Even so Toi the voyager sailed from Rarotonga in his vessel named ‘Te Paepae-ki-Rarotonga,’ and boldly went forth on the great expanse of ocean that rolls for 1500 miles between that isle and New Zealand. The story of how he missed this land, but discovered the Chatham Isles, need not be told here, sufficient for us that he eventually reached the land of Aotearoa. He stayed some time with his crew at Tamaki (Auckland isthmus) among the Mouriuri folk of that place, then the party proceeded to the Bay of Plenty and settled at Whakatane, where his descendants are still living, and point out the site of the home of Toi, the voyager from far lands—one of the gallant old-time sea rovers who laid down the ara moana or sea roads for all time.

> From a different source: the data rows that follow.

(** * Mining and validation engine of the part-one blockchain

    A shallow embedding of the mineable chain ([MineableTransaction],
    [MineableBlock], [MineableChain], [isValidMineableChain],
    [leadingZeros]) and of the structural validators
    ([isValidTransaction], [isValidBlock], [isValidChain]), followed by
    the properties established about them.

    Conventions of the embedding:
    - JavaScript numbers that the engine handles (amounts, reward,
      difficulty, nonces) are integers and are modelled by [Z]; the one
      non-integer number the code can produce, [NaN], is a constructor of
      [cell].
    - identities, keys, signatures and digests are strings;
    - a property that may hold [null] or be missing is modelled with an
      explicit constructor for each of the two;
    - an exception aborts the computation: [result] is the error type;
    - the proof-of-work loop is unbounded in the source; [pow_search]
      takes a fuel argument and answers [None] when it runs out. *)

From Stdlib Require Import ZArith Lia Ascii String.
From stdpp Require Import base strings list gmap pretty.

(** ** JavaScript values *)

(** The value of a [hash] or [previousHash] property: missing (read as
    [undefined]), [null], or a string. *)
Inductive hashval : Type :=
  | HUndefined
  | HNull
  | HStr (s : string).

#[global] Instance hashval_eq_dec : EqDecision hashval.
Proof. solve_decision. Defined.

(** The value of a property of the accumulator object of the ledger
    replay: missing, a boolean (the [isValid] flag), an integer number,
    or [NaN]. *)
Inductive cell : Type :=
  | CUndefined
  | CBool (b : bool)
  | CNum (n : Z)
  | CNaN.

#[global] Instance cell_eq_dec : EqDecision cell.
Proof. solve_decision. Defined.

Inductive error : Type :=
  | TypeError
  | RangeError.

Inductive result (A : Type) : Type :=
  | Ok (a : A)
  | Throw (e : error).
Arguments Ok {A} a.
Arguments Throw {A} e.

#[global] Instance result_bind : MBind result := λ A B f r,
  match r with
  | Ok a => f a
  | Throw e => Throw e
  end.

Some time after the departure of Toi, from the home island in Eastern Polynesia, Whatonga returned to find that Toi had sailed to range the wide seas in search of him. Whatonga resolved to go after him, and, having prepared his vessel, ‘Kurahaupo,’ he carefully selected a crew of hardy deep sea sailors, and bade farewell to his home for ever. As the sacred ritual performance over his vessel closed, Tu-kapua said to him:—“O son! Fare you well. You will yet find and greet your elder. He ihu whenua, he ihu tangata.” And - 152 then, as dawn broke, Kurahaupo was hauled down to the sea and launched on the broad, heaving breast of Hine-moana.

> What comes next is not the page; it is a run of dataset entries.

(** X6. A whole exchange: in a tab whose worker is not running and whose
    queue is empty, sending a non-blank message and letting the session run
    to its end on a stream without fault leaves the old history, the new
    user message and, if the stream carried text, one assistant message
    whose content is the concatenation of the stream's text deltas and
    whose model is the one selected at the time of sending; the slot is
    empty again and nothing is queued. *)
Theorem exchange_content (env : Env) (rt : Runtime) (s : ChatTab.t)
    (h : list Message.t) :
  lists rt !! ChatTab.conversation_history s = Some h ->
  queue rt = [] ->
  ChatTab.worker_running rt s = false ->
  Str.truthy (Str.strip (ChatTab.message_input s)) = true ->
  Provider.fault (response env) = None ->
  let sent := ChatTab.send_message env rt s in
  let out := settle (fst sent) (snd sent) in
  let text := joined (deltas (Provider.items (response env))) in
  ChatTab.history (fst out) (snd out)
  = h ++ [Message.user (Str.strip (ChatTab.message_input s))]
      ++ (if Str.truthy text
          then [Message.assistant text
                  (if Str.truthy (selected_model env)
                   then Some (selected_model env)
                   else ChatTab.current_model s)]
          else [])
  /\ ChatTab.chat_worker (snd out) = None
  /\ queue (fst out) = [].
Proof.
  intros Hh Hq Hidle Hmsg Hfault sent out text.
  destruct (send_message_sent env rt s Hmsg)
    as (Sl & Sc & St & Sq & Sw & _ & _ & Sbuf & _).
  pose proof (send_message_model env rt s Hmsg) as Smod.
  rewrite (terminate_worker_not_running _ _ _ Hidle) in St, Sq, Sw.
  cbn [fst snd] in St, Sq, Sw.
  fold sent in Sl, Sc, St, Sq, Sw, Sbuf, Smod.
  subst out. unfold settle. rewrite Sw, St.
  rewrite list_lookup_middle by reflexivity.
  match goal with
  | |- context [ChatWorker.run _ ?heap (ChatWorker.start
                  (ChatWorker.__init__ ?m ?md ?r ?resp))] =>
      destruct (run_fresh heap m md r resp Hfault) as (w' & Hrun & _ & Hdone)
  end.
  cbv zeta in Hrun. rewrite Hrun.
  match goal with
  | |- context [ChatTab.deliver_all _ true ?r _] => set (rt2 := r)
  end.
  assert (Hq2 : queue rt2
                = map (fun c => (length (threads rt), message_received c))
                      (deltas (Provider.items (response env)))
                  ++ [(length (threads rt),
                       finished (reason_text
                         (last_reason None (Provider.items (response env)))))]).
  { subst rt2. cbn. now rewrite Sq, Hq, map_app, map_map. }
  assert (Hlen : length (queue rt2)
                 = length (deltas (Provider.items (response env))) + 1)
    by (now rewrite Hq2, length_app, length_map).
  rewrite Hlen.
  destruct (deliver_chunks_buffer _ _ rt2 (snd sent) _ 1 Hq2)
    as (rt3 & s3 & -> & Hq3 & Hl3 & Ht3 & _ & Hw3 & Hc3 & Hm3 & Hb3).
  rewrite deliver_all_step by (rewrite Hq3; discriminate).
  cbn [ChatTab.deliver_all].
  assert (Hd : ChatTab.deliver true rt3 s3
               = ChatTab.handle_chat_finished true
                   (reason_text (last_reason None
                      (Provider.items (response env))))
                   (set_queue [] rt3) s3)
    by (unfold ChatTab.deliver; now rewrite Hq3).
  rewrite Hd. cbn [fst snd].
  assert (Hh3 : lists (set_queue [] rt3) !! ChatTab.conversation_history s3
                = Some (h ++ [Message.user
                                (Str.strip (ChatTab.message_input s))])).
  { cbn. rewrite Hl3, Hc3. subst rt2. cbn. rewrite Sl, Sc.
    rewrite list_lookup_alter, Hh. now case_decide. }
  destruct (handle_chat_finished_spec true
              (reason_text (last_reason None (Provider.items (response env))))
              (set_queue [] rt3) s3 _ Hh3)
    as (Hhist & Hslot & _ & _ & _ & _).
  rewrite Hb3, Hm3, Sbuf, Smod in Hhist.
  change ("" +:+ joined (deltas (Provider.items (response env))))
    with text in Hhist.
  split; [now rewrite Hhist, <- app_assoc|].
  split; [exact Hslot|].
  unfold ChatTab.handle_chat_finished.
  destruct (Str.truthy (ChatTab.current_ai_message s3));
    [destruct (String.eqb _ "length")|]; cbn;
    rewrite Hw3, Sw; cbn; unfold stop_safely; cbn; rewrite Ht3;
    subst rt2; cbn;
    (rewrite list_lookup_insert_eq by (rewrite length_app; cbn; lia));
    rewrite Hdone; reflexivity.
Qed.

Lemma exchange_content_witness :
  let sent :=
    ChatTab.send_message hello_env (fst (typed "hi")) (snd (typed "hi")) in
  let out := settle (fst sent) (snd sent) in
  ChatTab.history (fst out) (snd out)
  = [Message.user "hi"; Message.assistant "Hello world" (Some "m")].
Proof.
  exact (proj1 (exchange_content hello_env (fst (typed "hi"))
                  (snd (typed "hi")) [] eq_refl eq_refl eq_refl eq_refl
                  eq_refl)).
Defined.

(** ** The message shown for an exception *)

Section Classification.
Import ChatWorker.

Lemma any_in_contains (term : string) (terms : list string) (s : string) :
  In term terms -> Str.contains term s = true -> Str.any_in terms s = true.
Proof.
  intros Hin Hc. unfold Str.any_in. apply existsb_exists. eauto.
Qed.

End Classification.

(** X7. The guidance for a timed-out request is out of reach: an exception
    whose text mentions "timeout" (in any case) is told as a connection
    error, unless an authentication, quota, rate-limit or model keyword
    comes first; it is never told as "The request timed out ...". *)
Theorem timeout_is_told_as_connection_error (mdl : option string)
    (e : string) :
  Str.contains "timeout" (Str.lower e) = true ->
  ChatWorker.user_friendly_msg mdl e
  <> "The request timed out. The AI service might be experiencing high demand. Please try again."
  /\ (Str.any_in ["bearer"; "authentication"; "unauthorized"; "401";
                  "quota"; "billing"; "insufficient"; "exceeded";
                  "rate limit"; "429"; "too many requests";
                  "model not found"; "invalid model"; "model unavailable"]
        (Str.lower e) = false ->
      ChatWorker.user_friendly_msg mdl e
      = "Connection error. Please check your connection and API keys, then try again.").
Proof.
  intros Ht.
  assert (Hnet : Str.any_in ["connection"; "network"; "timeout"; "dns";
                             "unreachable"] (Str.lower e) = true).
  { apply (any_in_contains "timeout"); [cbn; tauto | exact Ht]. }
  unfold ChatWorker.user_friendly_msg. split.
  - destruct (Str.any_in ["bearer"; _; _; _] _); [discriminate|].
    destruct (Str.any_in ["quota"; _; _; _] _); [discriminate|].
    destruct (Str.any_in ["rate limit"; _; _] _); [discriminate|].
    destruct (Str.any_in ["model not found"; _; _] _).
    + intros H. cbv [String.append] in H. discriminate.
    + rewrite Hnet. discriminate.
  - intros Hnone. unfold Str.any_in in *. cbn [existsb] in *.
    repeat (apply orb_false_iff in Hnone; destruct Hnone as [? Hnone]).
    repeat match goal with
           | H : Str.contains _ _ = false |- _ => rewrite H; clear H
           end.
    cbn [orb]. cbn [existsb] in Hnet. now rewrite Hnet.
Qed.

In course of time, after divers wanderings to and fro across the wide seas, Kurahaupo arrived at Rarotonga, where one Tatao told the voyager that Toi had, in the month of Ihomutu, sailed for the humid land discovered by Kupe. And so, after due preparation, in the month of Tatau-urutahi (October), Kurahaupo sailed out from the land and lifted the long, rolling water-ways to Aotearoa.

Kurahaupo made her landfall in the far north, and after a short sojourn there, her crew ran down the west coast as far as Tonga-porutu, where Whatonga learned from the Mouriuri folk that a stranger from far lands, named Toi, had settled on the east coast. Our voyagers then sailed northward again, rounded the North Cape, and ran down the east coast, finally reaching the home of Toi at Whakatane.

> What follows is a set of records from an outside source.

(** * Sakura no Hana: the kantan entity/component core and the per-frame systems

    A shallow embedding of [source/main.cpp] and [source/kantan/Entity/Entity.hpp].

    - C++ objects reached through pointers ([kantan::Entity*],
      [kantan::Component*]) live in two stores indexed by addresses; a null
      pointer is [None], dereferencing it is a [Fault].
    - [float] is an instance of the class [Scalar]: either IEEE binary32
      (round to nearest even, from [SpecFloat]) or exact rational arithmetic.
      Statements that speak of exact arithmetic are proved on the second
      instance, concrete float behaviour is evaluated on the first.
    - [sf::Time] is a count of microseconds, [int] is [Z]; where the code
      can reach the bound of an [int] or of an [unsigned int] the
      wrap-around is written out. *)

From Stdlib Require Import ZArith QArith Qcanon Qround SpecFloat Lia Lqa.
From stdpp Require Import base numbers gmap strings list option.

Local Open Scope Z_scope.

(** ** Faults and the error monad *)

Inductive fault :=
  | NullDereference      (* [p->field] with [p == nullptr] *)
  | DanglingPointer      (* an address that holds no object of the expected class *)
  | DivisionByZero.      (* [a / b] with [b == 0] where the arithmetic leaves it undefined *)

Inductive result (A : Type) :=
  | Ok (a : A)
  | Fault (f : fault).
Arguments Ok {A} a.
Arguments Fault {A} f.

#[global] Instance result_ret : MRet result := @Ok.
#[global] Instance result_bind : MBind result :=
  λ A B f m, match m with Ok a => f a | Fault e => Fault e end.

Definition is_Ok {A} (r : result A) : Prop := ∃ a, r = Ok a.

(** A [for] loop over a container, threading the state. *)
Fixpoint for_each {A B} (body : A → B → result A) (st : A) (l : list B) : result A :=
  match l with
  | [] => Ok st
  | b :: l' => st' ← body st b; for_each body st' l'
  end.

(** ** Arithmetic of [float] *)

Class Scalar (T : Type) := {
  sadd : T → T → T;
  ssub : T → T → T;
  smul : T → T → T;
  sdiv : T → T → T;
  sneg : T → T;
  sltb : T → T → bool;          (* [a < b] *)
  sleb : T → T → bool;          (* [a <= b] *)
  sdivisor : T → bool;          (* is [_ / b] defined *)
  sofZ : Z → T;                 (* integer to float conversion *)
  strunc : T → option Z;        (* float to integer: truncation toward zero *)
}.

(** [a >= b] and [a > b] *)
Definition sgeb `{Scalar T} (a b : T) : bool := sleb b a.
Definition sgtb `{Scalar T} (a b : T) : bool := sltb b a.

Definition checked_div `{Scalar T} (a b : T) : result T :=
  if sdivisor b then Ok (sdiv a b) else Fault DivisionByZero.

(** IEEE 754 binary32: 24 bits of precision, maximal exponent 128. Division
    by zero gives an infinity or a NaN and is never a fault. *)
Module binary32.
Definition t := spec_float.
Definition prec : Z := 24.
Definition emax : Z := 128.
Definition ofZ (z : Z) : t := binary_normalize prec emax z 0 false.
Definition trunc (f : t) : option Z :=
  match f with
  | S754_zero _ => Some 0
  | S754_finite s m e =>
      Some (cond_Zopp s (if 0 <=? e then Zpos m * 2 ^ e else Zpos m / 2 ^ (- e)))
  | S754_infinity _ | S754_nan => None
  end.
End binary32.

#[global] Instance binary32_scalar : Scalar binary32.t := {|
  sadd := SFadd binary32.prec binary32.emax;
  ssub := SFsub binary32.prec binary32.emax;
  smul := SFmul binary32.prec binary32.emax;
  sdiv := SFdiv binary32.prec binary32.emax;
  sneg := SFopp;
  sltb := SFltb;
  sleb := SFleb;
  sdivisor := λ _, true;
  sofZ := binary32.ofZ;
  strunc := binary32.trunc;
|}.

Having sojourned some time with his elder, Whatonga again manned his sea going canoe and went to seek unoccupied lands on which to settle, finally making his home at Nukutaurua. This party obtained a number of women from the aborigines of the Bay of Plenty district. Whatonga was happy in the possession of three wives.

Family Tree. Hotu-waipara=Whatonga=Reretua=Poa-tautahanga, Tara, Tautoki, Rere-ki-taiari, Rangitane.

Tara, after whom our harbour was named, was the son of Hotu-waipara, and the eponymic ancestor of the Ngai-Tara tribe of Wellington district. His half-brother Tautoki had a son, Rangitane, whose descendants, the Rangitane tribe, occupied Wai-rarapa and southern Hawkes Bay. Reretua and Poa were aboriginal women, but as to Hotu tradition is not clear. Shortly before the birth of Tara his mother, while engaged in cleaning fish, was wounded in the hand by a spine of a nohu, the same being a fish resembling the porcupine fish, and having poisonous spines. Hence, when the child was born soon afterwards he was named Tara (spine) in memory of the incident.

When Whatonga left Whakatane with his party, he said to Toi:—“Farewell! Remain here, while I go forth in search of lands whereon your descendants may dwell, to seek a resting place for them in parts not already occupied by man, and where they may dwell in peace; after which I will return to visit you here.”

Said Toi:—“Go to the eastern side of the island which is but thinly settled, and seek a home on coastal lands, that you may possess two good baskets, that of the ocean and that of the land, inasmuch as - 153 food is the parent of the orphan, of women, and of children. Quarrel not with such peoples as you may encounter, let peace encompass the land, that women and children may walk fearless and unharmed abroad.”

The party of Whatonga was increased in numbers by some of Toi's folk joining it, as also by the women they had acquired from the aborigines living at Moharuru, a place now known as Maketu. On arriving at Huiarua our travellers resolved to remain there for some time. The hut of Whatonga at that place was constructed largely of trunks of a small tree fern, and was named Tapere-nui-a-Whatonga. After some time the travellers moved on to Maraetaha, and finally to Nukutaurua, where a permanent settlement was made at a place called Taka-raroa.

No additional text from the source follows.